• ACTIVITY: Among the following entries, count the lines that contain "Settable" and report only the result.

• TASK MATERIAL:
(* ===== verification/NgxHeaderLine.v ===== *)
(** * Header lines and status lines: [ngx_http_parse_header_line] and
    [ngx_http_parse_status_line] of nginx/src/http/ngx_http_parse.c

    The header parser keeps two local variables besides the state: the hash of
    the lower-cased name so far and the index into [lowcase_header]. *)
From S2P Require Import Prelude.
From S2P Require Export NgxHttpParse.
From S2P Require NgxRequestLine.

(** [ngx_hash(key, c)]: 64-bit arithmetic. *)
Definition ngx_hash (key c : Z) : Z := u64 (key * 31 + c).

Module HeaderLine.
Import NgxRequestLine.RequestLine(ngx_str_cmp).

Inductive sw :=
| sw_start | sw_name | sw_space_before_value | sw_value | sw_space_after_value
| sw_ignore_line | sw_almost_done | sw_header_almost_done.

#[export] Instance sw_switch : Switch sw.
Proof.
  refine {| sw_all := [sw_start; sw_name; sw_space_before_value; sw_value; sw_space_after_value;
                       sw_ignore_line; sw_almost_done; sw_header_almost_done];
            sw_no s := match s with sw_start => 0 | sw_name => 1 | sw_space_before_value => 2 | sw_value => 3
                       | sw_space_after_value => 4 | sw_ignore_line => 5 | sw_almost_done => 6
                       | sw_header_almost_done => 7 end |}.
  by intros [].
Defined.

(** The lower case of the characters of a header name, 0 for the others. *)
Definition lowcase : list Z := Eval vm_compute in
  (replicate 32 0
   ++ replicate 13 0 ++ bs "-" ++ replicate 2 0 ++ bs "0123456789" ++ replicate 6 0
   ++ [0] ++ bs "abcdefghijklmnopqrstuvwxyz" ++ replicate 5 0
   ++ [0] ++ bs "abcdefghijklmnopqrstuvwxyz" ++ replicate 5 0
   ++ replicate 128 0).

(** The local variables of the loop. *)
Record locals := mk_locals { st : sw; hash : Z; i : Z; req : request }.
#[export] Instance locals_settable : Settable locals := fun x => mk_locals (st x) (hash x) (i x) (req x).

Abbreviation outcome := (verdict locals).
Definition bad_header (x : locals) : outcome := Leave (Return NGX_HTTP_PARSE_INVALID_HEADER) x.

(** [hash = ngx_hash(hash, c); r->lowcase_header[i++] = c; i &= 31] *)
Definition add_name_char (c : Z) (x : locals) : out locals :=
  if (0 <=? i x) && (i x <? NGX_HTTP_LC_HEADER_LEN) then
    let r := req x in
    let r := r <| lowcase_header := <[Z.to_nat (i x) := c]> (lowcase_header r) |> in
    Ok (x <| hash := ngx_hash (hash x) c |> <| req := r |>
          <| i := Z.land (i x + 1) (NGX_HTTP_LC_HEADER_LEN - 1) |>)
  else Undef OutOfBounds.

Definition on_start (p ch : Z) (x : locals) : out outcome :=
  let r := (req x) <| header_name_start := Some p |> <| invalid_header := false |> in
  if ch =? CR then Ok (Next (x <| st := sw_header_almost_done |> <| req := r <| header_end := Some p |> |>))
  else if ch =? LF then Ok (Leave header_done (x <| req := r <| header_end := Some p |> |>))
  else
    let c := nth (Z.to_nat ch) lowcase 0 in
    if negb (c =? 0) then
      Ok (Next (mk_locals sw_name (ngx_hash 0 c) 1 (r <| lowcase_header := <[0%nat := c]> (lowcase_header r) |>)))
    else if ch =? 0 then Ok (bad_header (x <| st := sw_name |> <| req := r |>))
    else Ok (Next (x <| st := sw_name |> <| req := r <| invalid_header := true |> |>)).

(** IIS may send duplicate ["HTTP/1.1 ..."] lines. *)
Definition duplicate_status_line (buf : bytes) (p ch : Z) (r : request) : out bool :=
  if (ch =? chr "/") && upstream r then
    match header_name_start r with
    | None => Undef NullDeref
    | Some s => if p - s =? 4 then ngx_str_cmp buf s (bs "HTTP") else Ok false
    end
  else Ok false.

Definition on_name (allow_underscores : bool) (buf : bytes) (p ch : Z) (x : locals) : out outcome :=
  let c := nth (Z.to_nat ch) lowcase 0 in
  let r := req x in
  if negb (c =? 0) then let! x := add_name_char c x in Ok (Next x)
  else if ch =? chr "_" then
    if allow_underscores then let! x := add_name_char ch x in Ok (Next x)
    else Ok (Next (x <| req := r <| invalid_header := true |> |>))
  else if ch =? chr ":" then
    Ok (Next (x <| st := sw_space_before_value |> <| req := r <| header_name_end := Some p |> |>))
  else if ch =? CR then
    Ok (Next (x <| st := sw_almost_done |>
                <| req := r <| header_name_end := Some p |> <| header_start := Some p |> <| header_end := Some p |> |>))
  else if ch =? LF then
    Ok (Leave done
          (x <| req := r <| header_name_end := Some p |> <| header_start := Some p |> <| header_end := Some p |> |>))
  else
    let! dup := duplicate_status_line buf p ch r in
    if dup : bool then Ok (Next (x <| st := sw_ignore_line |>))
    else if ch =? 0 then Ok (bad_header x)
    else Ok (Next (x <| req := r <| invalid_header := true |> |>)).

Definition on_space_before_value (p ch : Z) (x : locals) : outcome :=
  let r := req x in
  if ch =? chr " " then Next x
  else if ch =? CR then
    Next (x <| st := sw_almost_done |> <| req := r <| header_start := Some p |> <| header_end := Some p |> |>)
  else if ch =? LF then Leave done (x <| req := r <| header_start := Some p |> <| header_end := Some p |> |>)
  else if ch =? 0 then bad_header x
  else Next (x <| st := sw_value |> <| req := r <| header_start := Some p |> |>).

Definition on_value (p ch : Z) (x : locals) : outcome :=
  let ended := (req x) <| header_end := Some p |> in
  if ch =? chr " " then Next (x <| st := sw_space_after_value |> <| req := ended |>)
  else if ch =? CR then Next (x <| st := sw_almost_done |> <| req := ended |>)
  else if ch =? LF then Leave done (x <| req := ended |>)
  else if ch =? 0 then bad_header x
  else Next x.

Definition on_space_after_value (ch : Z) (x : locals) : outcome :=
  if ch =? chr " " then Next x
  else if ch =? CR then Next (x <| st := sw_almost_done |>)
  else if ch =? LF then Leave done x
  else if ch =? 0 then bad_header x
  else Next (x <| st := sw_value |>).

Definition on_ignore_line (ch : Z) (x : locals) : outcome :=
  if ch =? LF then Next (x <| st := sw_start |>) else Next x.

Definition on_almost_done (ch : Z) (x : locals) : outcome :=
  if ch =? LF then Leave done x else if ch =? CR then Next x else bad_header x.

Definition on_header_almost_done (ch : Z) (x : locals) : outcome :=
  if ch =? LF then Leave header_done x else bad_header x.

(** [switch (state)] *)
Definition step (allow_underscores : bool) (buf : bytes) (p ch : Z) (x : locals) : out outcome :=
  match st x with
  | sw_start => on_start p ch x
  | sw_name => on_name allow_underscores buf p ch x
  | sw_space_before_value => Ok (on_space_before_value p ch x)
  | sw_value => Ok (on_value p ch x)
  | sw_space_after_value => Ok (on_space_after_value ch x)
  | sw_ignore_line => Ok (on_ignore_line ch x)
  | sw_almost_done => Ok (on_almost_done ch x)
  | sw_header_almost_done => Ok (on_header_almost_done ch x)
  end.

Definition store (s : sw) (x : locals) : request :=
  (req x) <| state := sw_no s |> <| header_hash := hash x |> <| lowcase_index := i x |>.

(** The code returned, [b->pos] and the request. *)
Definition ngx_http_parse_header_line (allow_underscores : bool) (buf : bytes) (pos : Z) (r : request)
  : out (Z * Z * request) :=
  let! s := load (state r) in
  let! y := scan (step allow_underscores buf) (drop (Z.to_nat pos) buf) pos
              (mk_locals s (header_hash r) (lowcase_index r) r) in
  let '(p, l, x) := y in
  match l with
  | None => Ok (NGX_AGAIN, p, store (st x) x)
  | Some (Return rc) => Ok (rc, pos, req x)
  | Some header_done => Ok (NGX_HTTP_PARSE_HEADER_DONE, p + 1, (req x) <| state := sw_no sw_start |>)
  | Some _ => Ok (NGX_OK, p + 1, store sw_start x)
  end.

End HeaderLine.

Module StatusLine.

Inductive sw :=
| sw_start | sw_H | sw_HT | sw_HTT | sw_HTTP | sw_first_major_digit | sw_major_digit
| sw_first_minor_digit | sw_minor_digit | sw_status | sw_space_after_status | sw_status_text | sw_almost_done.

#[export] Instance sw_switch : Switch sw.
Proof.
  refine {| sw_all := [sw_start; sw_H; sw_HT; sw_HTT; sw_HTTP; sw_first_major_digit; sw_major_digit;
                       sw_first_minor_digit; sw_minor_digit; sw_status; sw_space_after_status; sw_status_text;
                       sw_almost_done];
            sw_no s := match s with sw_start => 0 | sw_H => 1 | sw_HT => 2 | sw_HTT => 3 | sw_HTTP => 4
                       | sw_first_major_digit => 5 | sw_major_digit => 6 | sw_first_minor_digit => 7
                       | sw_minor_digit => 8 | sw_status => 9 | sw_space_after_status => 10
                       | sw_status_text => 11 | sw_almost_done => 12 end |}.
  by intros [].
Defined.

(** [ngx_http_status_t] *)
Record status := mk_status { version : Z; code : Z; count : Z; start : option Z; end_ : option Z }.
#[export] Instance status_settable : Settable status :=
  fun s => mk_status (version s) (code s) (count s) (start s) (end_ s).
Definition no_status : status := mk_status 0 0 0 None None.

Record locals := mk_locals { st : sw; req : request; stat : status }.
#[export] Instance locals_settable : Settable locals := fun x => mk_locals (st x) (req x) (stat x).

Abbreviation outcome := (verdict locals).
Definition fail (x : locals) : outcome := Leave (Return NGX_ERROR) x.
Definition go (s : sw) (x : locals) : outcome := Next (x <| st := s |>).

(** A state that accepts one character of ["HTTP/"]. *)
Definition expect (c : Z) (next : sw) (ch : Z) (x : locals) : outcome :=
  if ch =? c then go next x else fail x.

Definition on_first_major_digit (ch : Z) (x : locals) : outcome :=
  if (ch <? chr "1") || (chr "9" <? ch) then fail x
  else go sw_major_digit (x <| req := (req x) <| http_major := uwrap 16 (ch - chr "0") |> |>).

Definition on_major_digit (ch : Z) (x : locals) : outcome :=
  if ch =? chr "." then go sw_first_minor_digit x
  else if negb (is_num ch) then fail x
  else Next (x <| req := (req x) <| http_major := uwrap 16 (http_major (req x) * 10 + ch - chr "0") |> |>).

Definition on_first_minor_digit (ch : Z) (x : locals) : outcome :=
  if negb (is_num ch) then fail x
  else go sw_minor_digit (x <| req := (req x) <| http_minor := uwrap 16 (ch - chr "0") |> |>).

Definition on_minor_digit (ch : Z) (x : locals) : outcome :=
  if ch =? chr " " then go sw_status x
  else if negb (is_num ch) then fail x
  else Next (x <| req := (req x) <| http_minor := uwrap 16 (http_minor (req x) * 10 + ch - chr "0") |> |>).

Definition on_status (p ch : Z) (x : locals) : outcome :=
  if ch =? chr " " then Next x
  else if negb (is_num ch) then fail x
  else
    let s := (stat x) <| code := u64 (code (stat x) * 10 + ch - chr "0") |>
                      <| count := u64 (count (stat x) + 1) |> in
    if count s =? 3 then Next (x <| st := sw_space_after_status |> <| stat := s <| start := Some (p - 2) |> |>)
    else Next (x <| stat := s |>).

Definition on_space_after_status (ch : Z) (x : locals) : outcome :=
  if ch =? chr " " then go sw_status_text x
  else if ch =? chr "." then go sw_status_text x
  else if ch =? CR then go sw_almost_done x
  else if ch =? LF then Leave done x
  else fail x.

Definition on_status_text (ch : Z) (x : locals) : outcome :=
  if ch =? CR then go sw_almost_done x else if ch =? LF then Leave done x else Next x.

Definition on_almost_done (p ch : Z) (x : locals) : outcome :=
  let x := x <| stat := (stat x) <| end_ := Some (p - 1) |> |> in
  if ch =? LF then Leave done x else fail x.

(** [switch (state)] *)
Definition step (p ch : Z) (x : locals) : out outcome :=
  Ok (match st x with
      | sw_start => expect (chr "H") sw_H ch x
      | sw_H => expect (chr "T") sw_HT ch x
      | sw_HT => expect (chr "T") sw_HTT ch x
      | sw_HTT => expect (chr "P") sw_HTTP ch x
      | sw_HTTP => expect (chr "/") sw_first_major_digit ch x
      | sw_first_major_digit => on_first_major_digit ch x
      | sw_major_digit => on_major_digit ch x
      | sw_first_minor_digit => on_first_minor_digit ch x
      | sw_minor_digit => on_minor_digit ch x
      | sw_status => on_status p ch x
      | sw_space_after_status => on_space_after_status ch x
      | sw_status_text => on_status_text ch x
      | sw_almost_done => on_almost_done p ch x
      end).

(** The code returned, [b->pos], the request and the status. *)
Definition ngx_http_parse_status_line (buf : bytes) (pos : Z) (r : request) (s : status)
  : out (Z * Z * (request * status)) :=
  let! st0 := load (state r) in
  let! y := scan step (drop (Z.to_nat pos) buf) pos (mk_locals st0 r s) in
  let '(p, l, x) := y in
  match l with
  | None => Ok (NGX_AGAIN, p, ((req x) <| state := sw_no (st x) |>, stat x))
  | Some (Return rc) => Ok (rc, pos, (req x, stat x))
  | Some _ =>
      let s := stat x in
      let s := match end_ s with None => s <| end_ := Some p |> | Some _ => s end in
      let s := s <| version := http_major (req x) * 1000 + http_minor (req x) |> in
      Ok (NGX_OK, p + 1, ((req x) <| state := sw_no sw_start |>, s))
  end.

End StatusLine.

• ANSWER TO THIS PROBLEM: 3